───── Information provided

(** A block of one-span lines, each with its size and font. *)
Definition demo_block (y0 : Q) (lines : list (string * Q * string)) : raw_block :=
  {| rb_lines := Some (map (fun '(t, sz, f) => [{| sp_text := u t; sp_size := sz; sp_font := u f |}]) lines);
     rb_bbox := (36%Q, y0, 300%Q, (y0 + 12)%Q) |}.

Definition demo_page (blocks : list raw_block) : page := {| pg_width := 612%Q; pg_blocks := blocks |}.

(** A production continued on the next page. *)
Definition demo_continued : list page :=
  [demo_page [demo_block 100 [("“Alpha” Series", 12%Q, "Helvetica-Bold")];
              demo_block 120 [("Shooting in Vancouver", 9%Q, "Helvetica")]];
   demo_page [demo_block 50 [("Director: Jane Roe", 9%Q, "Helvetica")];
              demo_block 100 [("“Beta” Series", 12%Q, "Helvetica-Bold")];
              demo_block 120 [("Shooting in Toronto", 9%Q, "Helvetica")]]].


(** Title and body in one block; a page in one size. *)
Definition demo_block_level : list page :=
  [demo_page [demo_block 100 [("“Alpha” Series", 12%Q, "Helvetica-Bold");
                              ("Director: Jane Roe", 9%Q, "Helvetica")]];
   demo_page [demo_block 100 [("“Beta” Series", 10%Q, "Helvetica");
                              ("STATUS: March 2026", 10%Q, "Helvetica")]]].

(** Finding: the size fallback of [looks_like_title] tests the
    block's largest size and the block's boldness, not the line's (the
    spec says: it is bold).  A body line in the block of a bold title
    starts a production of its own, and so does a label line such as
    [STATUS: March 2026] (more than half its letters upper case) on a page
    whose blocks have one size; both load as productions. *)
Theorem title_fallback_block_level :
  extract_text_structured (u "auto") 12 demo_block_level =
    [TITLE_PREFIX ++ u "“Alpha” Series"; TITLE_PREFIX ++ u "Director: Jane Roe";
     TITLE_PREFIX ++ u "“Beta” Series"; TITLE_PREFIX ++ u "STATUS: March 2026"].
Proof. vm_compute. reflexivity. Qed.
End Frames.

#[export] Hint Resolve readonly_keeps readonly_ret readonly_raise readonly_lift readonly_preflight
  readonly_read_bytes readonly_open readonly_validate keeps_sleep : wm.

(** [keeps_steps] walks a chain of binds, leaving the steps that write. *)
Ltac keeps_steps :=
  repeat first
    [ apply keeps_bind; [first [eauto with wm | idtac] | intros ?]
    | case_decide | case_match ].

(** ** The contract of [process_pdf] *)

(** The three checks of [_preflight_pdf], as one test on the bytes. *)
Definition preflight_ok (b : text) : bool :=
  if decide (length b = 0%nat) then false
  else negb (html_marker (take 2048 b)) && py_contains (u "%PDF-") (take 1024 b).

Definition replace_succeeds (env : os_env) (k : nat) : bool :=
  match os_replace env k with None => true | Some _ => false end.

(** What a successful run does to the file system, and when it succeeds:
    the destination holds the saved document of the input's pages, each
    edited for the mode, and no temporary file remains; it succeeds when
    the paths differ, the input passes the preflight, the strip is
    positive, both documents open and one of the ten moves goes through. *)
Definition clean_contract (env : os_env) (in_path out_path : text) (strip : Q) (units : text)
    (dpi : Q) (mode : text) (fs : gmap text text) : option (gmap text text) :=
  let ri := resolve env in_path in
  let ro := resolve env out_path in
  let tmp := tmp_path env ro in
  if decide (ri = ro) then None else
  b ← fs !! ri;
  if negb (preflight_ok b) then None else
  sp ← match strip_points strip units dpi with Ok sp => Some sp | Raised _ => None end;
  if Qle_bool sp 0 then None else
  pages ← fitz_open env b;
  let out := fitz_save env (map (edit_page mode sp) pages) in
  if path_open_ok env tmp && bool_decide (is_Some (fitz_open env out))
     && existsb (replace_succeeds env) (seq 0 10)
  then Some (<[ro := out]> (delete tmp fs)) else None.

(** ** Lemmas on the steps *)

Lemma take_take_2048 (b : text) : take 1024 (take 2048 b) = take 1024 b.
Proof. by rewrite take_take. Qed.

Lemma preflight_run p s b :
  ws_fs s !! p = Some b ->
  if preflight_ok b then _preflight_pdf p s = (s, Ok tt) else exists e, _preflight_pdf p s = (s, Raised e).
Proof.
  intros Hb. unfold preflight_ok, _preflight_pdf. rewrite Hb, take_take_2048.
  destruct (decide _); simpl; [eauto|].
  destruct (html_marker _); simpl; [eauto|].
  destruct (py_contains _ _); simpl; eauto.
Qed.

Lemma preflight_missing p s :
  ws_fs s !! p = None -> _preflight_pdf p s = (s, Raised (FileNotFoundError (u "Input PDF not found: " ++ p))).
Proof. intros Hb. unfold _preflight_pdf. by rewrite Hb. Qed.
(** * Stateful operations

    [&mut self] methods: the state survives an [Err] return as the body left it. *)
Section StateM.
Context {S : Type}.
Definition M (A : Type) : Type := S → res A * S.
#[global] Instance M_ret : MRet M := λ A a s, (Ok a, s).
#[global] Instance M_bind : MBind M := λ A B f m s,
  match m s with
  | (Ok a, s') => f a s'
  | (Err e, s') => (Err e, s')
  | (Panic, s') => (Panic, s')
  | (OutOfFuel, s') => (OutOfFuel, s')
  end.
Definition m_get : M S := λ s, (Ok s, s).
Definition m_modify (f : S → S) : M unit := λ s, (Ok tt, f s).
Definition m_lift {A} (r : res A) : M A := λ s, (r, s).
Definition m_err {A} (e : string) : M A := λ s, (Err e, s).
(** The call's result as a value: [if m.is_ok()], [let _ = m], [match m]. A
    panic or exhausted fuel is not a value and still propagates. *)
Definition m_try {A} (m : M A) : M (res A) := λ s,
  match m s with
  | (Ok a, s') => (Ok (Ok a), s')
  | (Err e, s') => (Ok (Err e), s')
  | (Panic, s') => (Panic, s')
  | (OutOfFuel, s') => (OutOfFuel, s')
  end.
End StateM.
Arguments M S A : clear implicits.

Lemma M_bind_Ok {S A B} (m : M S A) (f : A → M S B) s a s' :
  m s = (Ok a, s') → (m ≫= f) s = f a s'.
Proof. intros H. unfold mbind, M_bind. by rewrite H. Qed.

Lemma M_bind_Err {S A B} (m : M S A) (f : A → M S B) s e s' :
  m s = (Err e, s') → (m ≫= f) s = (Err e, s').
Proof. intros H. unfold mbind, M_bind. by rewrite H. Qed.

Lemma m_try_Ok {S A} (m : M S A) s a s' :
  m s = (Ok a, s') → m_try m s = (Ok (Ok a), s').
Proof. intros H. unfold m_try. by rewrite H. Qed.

──────────

**Task statement**
Only one stretch is wanted, so please give again exactly the lines from the start of the data through the line containing "(** A production", both ends included.

**Response to this task**
(** A block of one-span lines, each with its size and font. *)
Definition demo_block (y0 : Q) (lines : list (string * Q * string)) : raw_block :=
  {| rb_lines := Some (map (fun '(t, sz, f) => [{| sp_text := u t; sp_size := sz; sp_font := u f |}]) lines);
     rb_bbox := (36%Q, y0, 300%Q, (y0 + 12)%Q) |}.

Definition demo_page (blocks : list raw_block) : page := {| pg_width := 612%Q; pg_blocks := blocks |}.

(** A production continued on the next page. *)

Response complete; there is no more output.